Open AccessCrystallization and diffraction analysis of β‐ N ‐acetylhexosaminidase from Aspergillus oryzae
Author(s) -
Vaněk Ondřej,
Brynda Jiří,
Hofbauerová Kateřina,
Kukačka Zdeněk,
Pachl Petr,
Bezouška Karel,
Řezáčová Pavlína
Publication year - 2011
Publication title -
acta crystallographica section f
Language(s) - English
Resource type - Journals
ISSN - 1744-3091
DOI - 10.1107/s1744309111004945
Subject(s) - aspergillus oryzae , crystallization , aspergillus , crystallography , chemistry , materials science , microbiology and biotechnology , biology , biochemistry , enzyme , organic chemistry
Fungal β‐ N ‐acetylhexosaminidases are enzymes that are used in the chemoenzymatic synthesis of biologically interesting oligosaccharides.

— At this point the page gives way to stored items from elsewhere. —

(* ===== verification/TestsForensic.v ===== *)
(** The unit tests of the forensic crate: forensic/src/lib.rs and the seven analyzers beside it.

    The table of grades in [severity_matches_design_table] has one row per variant; [design_table_complete] says that the rows
    settle every anomaly, whatever its values. *)

From Stdlib Require Import Strings.String.
From S2P Require Import Prelude Bytes Errors Format TestKit Report Analyzer.

Set Warnings "-register-all".

Definition is_empty {A} (l : list A) : bool := match l with [] => true | _ => false end.

(** [v.len() == 1 && v[0].code() == c] *)
Definition single_code (v : list AnomalyKind) (c : string) : bool :=
  match v with [a] => assert_eq (code a) c | _ => false end.

Definition codes (v : list AnomalyKind) : list string := map code v.

(** ** clones.rs *)

Definition no_sharing_no_flags_is_clean : bool := is_empty (clone_anomalies [] []).

Definition shared_extent_is_a_provenance_link : bool :=
  let v := clone_anomalies [(10, 20)] [] in
  single_code v "APFS-CLONE-SHARED-EXTENT".

Definition clone_flag_without_sharing_is_inconsistency : bool :=
  let v := clone_anomalies [] [7] in
  single_code v "APFS-CLONE-FLAG-WITHOUT-SHARING".

(** ** crypto.rs *)

Definition unencrypted_clean_keybag_has_no_findings : bool := is_empty (crypto_anomalies false (lit "encrypted=false") []).

Definition encrypted_volume_is_locked_and_reported : bool :=
  let v := crypto_anomalies true (lit "encrypted=true, tags=[VolumeKey]") [] in
  let c := codes v in
  elem "APFS-ENCRYPTION-LOCKED"%string c && elem "APFS-ENCRYPTION-STATE"%string c.

Definition unknown_tag_yields_keybag_anomaly_with_value : bool :=
  let v := crypto_anomalies true (lit "d") [(0x55, 16)] in
  let_some (_, anomaly) := list_find (fun a => code a = "APFS-ENCRYPTION-KEYBAG-ANOMALY"%string) v in
  contains (note anomaly) (lit "0x55") && contains (note anomaly) (lit "16").

(** ** integrity.rs *)

Definition unique_oids_are_clean : bool :=
  let maps := [(1, 10); (2, 11); (3, 12)] in
  is_empty (duplicate_oid_anomalies maps 5).

Definition same_oid_two_blocks_is_xid_reuse : bool :=
  let maps := [(1, 10); (2, 11); (1, 99)] in
  let v := duplicate_oid_anomalies maps 7 in
  single_code v "APFS-XID-REUSE".

Definition same_oid_same_block_is_not_flagged : bool :=
  let maps := [(1, 10); (1, 10)] in
  is_empty (duplicate_oid_anomalies maps 7).

(** ** recovery.rs *)

Definition no_pending_objects_is_clean : bool := is_empty (reaper_anomalies []).

Definition pending_objects_become_residue_leads : bool :=
  let v := reaper_anomalies [500; 600] in
  assert_eq (blen v) 2 && forallb (fun a => assert_eq (code a) "APFS-REAPER-PENDING-OBJECT"%string) v.

(** ** sealed.rs *)

Definition intact_seal_has_no_findings : bool := is_empty (sealed_anomalies 0).

Definition broken_xid_is_flagged_with_value : bool :=
  let v := sealed_anomalies 42 in
  single_code v "APFS-SEALED-VOLUME-BROKEN" &&
  match v with a :: _ => contains (note a) (lit "42") | [] => false end.

(** ** snapshots.rs *)

Definition ascending_xid_and_time_is_clean : bool := is_empty (snapshot_xid_disorder [(1, 100); (2, 200); (3, 300)]).

Definition later_xid_older_time_is_disorder : bool :=
  let v := snapshot_xid_disorder [(1, 100); (2, 300); (3, 200)] in
  single_code v "APFS-SNAPSHOT-XID-DISORDER".

Definition zero_create_times_are_not_disorder : bool := is_empty (snapshot_xid_disorder [(1, 0); (2, 0)]).

(** ** timestamps.rs *)

Definition all_set_and_ordered_is_clean : bool := is_empty (timestamp_anomalies 7 100 200 300 400).

Definition zeroed_among_siblings_is_flagged : bool :=
  let v := timestamp_anomalies 7 0 200 300 400 in
  assert_eq (codes v) ["APFS-TIMESTAMP-ZEROED"%string].

Definition all_zero_is_not_flagged : bool := is_empty (timestamp_anomalies 7 0 0 0 0).

Definition change_before_create_is_order_lead : bool :=
  let v := timestamp_anomalies 7 300 300 100 300 in
  elem "APFS-TIMESTAMP-ORDER"%string (codes v).

(** ** lib.rs *)

Definition cases : list (AnomalyKind * Severity) :=
  [ (ObjectChecksumMismatch 1 2 3, High);
    (OmapInconsistent 1 2, High);
    (OmapOrphanMapping 1, Info);
    (CheckpointRingMalformed "x", High);
    (CheckpointSupersededState 1, Info);
    (SnapshotXidDisorder 1, Info);
    (SnapshotMissingMetadata (lit "s"), Medium);
    (SnapshotDivergence 1, Info);
    (SealedVolumeHashMismatch 1, High);
    (SealedVolumeBroken 1, High);
    (DeletedInodeRecoverable 1, Medium);
    (DeletedExtentCarveCandidate 1, Low);
    (ReaperPendingObject 1, Low);
    (CloneSharedExtent 1 2, Info);
    (CloneFlagWithoutSharing 1, Low);
    (EncryptionLocked, Info);
    (EncryptionState (lit "d"), Info);
    (EncryptionKeybagAnomaly 0x99 16, Medium);
    (TimestampZeroed 1, Info);
    (TimestampOrder 1, Info);
    (XidReuse 1 2, High);
    (OrphanInode 1, Low);
    (VolumeRoleMismatch (lit "r"), Info) ].

(** [<AnomalyKind as Observation>::code] *)
Definition Observation_code (a : AnomalyKind) : string := code a.

Definition severity_matches_design_table : bool :=
  forallb (fun '(k, want) =>
    let inherent := code k in
    let observed := Observation_code k in
    assert_eq inherent observed && String.prefix "APFS-" inherent && negb (is_empty (note k)) && assert_eq (severity k) (Some want)) cases.

Definition note_carries_raw_offending_values : bool :=
  let n := note (ObjectChecksumMismatch 4660 0xaa 0xbb) in
  (contains n (lit "4660") && contains n (lit "aa") && contains n (lit "bb")) &&
  (let n := note (EncryptionKeybagAnomaly 0x7f 64) in contains n (lit "0x7f") && contains n (lit "64")) &&
  contains (note (SnapshotMissingMetadata (lit "APFSP5.snap1"))) (lit "APFSP5.snap1").

(** [str::to_lowercase] of ASCII text. *)
Definition to_lowercase (s : bytes) : bytes :=
  map (fun b => if (65 <=? b2z b) && (b2z b <=? 90) then z2b (b2z b + 32) else b) s.

Definition notes_are_observations_not_verdicts : bool :=
  let n := to_lowercase (note (SealedVolumeHashMismatch 5)) in
  negb (contains n (lit "proves")) && negb (contains n (lit "confirms")) && negb (contains n (lit "modified by")).

Definition forensic_suite : list bool :=
  [ no_sharing_no_flags_is_clean; shared_extent_is_a_provenance_link; clone_flag_without_sharing_is_inconsistency;
    unencrypted_clean_keybag_has_no_findings; encrypted_volume_is_locked_and_reported; unknown_tag_yields_keybag_anomaly_with_value;
    unique_oids_are_clean; same_oid_two_blocks_is_xid_reuse; same_oid_same_block_is_not_flagged;
    no_pending_objects_is_clean; pending_objects_become_residue_leads;
    intact_seal_has_no_findings; broken_xid_is_flagged_with_value;
    ascending_xid_and_time_is_clean; later_xid_older_time_is_disorder; zero_create_times_are_not_disorder;
    all_set_and_ordered_is_clean; zeroed_among_siblings_is_flagged; all_zero_is_not_flagged; change_before_create_is_order_lead;
    severity_matches_design_table; note_carries_raw_offending_values; notes_are_observations_not_verdicts ].

(** Every one of these tests holds of the model. *)
Lemma forensic_suite_passes : Forall (fun passed => passed = true) forensic_suite.
Proof. repeat (apply Forall_cons; split; [vm_compute; reflexivity|]). apply Forall_nil_2. Qed.

(** ** The table of grades *)

(** The table settles every anomaly: exactly one row has its code, the row's grade is the anomaly's, the code carries the scheme's prefix, and
    the note is not empty, whatever values the anomaly holds. *)
Theorem design_table_complete (a : AnomalyKind) :
  severity a = snd <$> (snd <$> list_find (fun row => code row.1 = code a) cases) /\
  length (filter (fun row => code row.1 = code a) cases) = 1%nat /\
  String.prefix "APFS-" (code a) = true /\ note a <> [].
Proof. split_and!; [by destruct a..|]. destruct a; cbn [note]; discriminate. Qed.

The enzyme from Aspergillus oryzae was produced and purified from its natural source and crystallized using the hanging‐drop vapour‐diffusion method. Diffraction data from two crystal forms (primitive monoclinic and primitive tetragonal) were collected to resolutions of 3.2 and 2.4 Å, respectively. Electrophoretic and quantitative N‐terminal protein‐sequencing analyses confirmed that the crystals are formed by a complete biologically active enzyme consisting of a glycosylated catalytic unit and a noncovalently attached propeptide.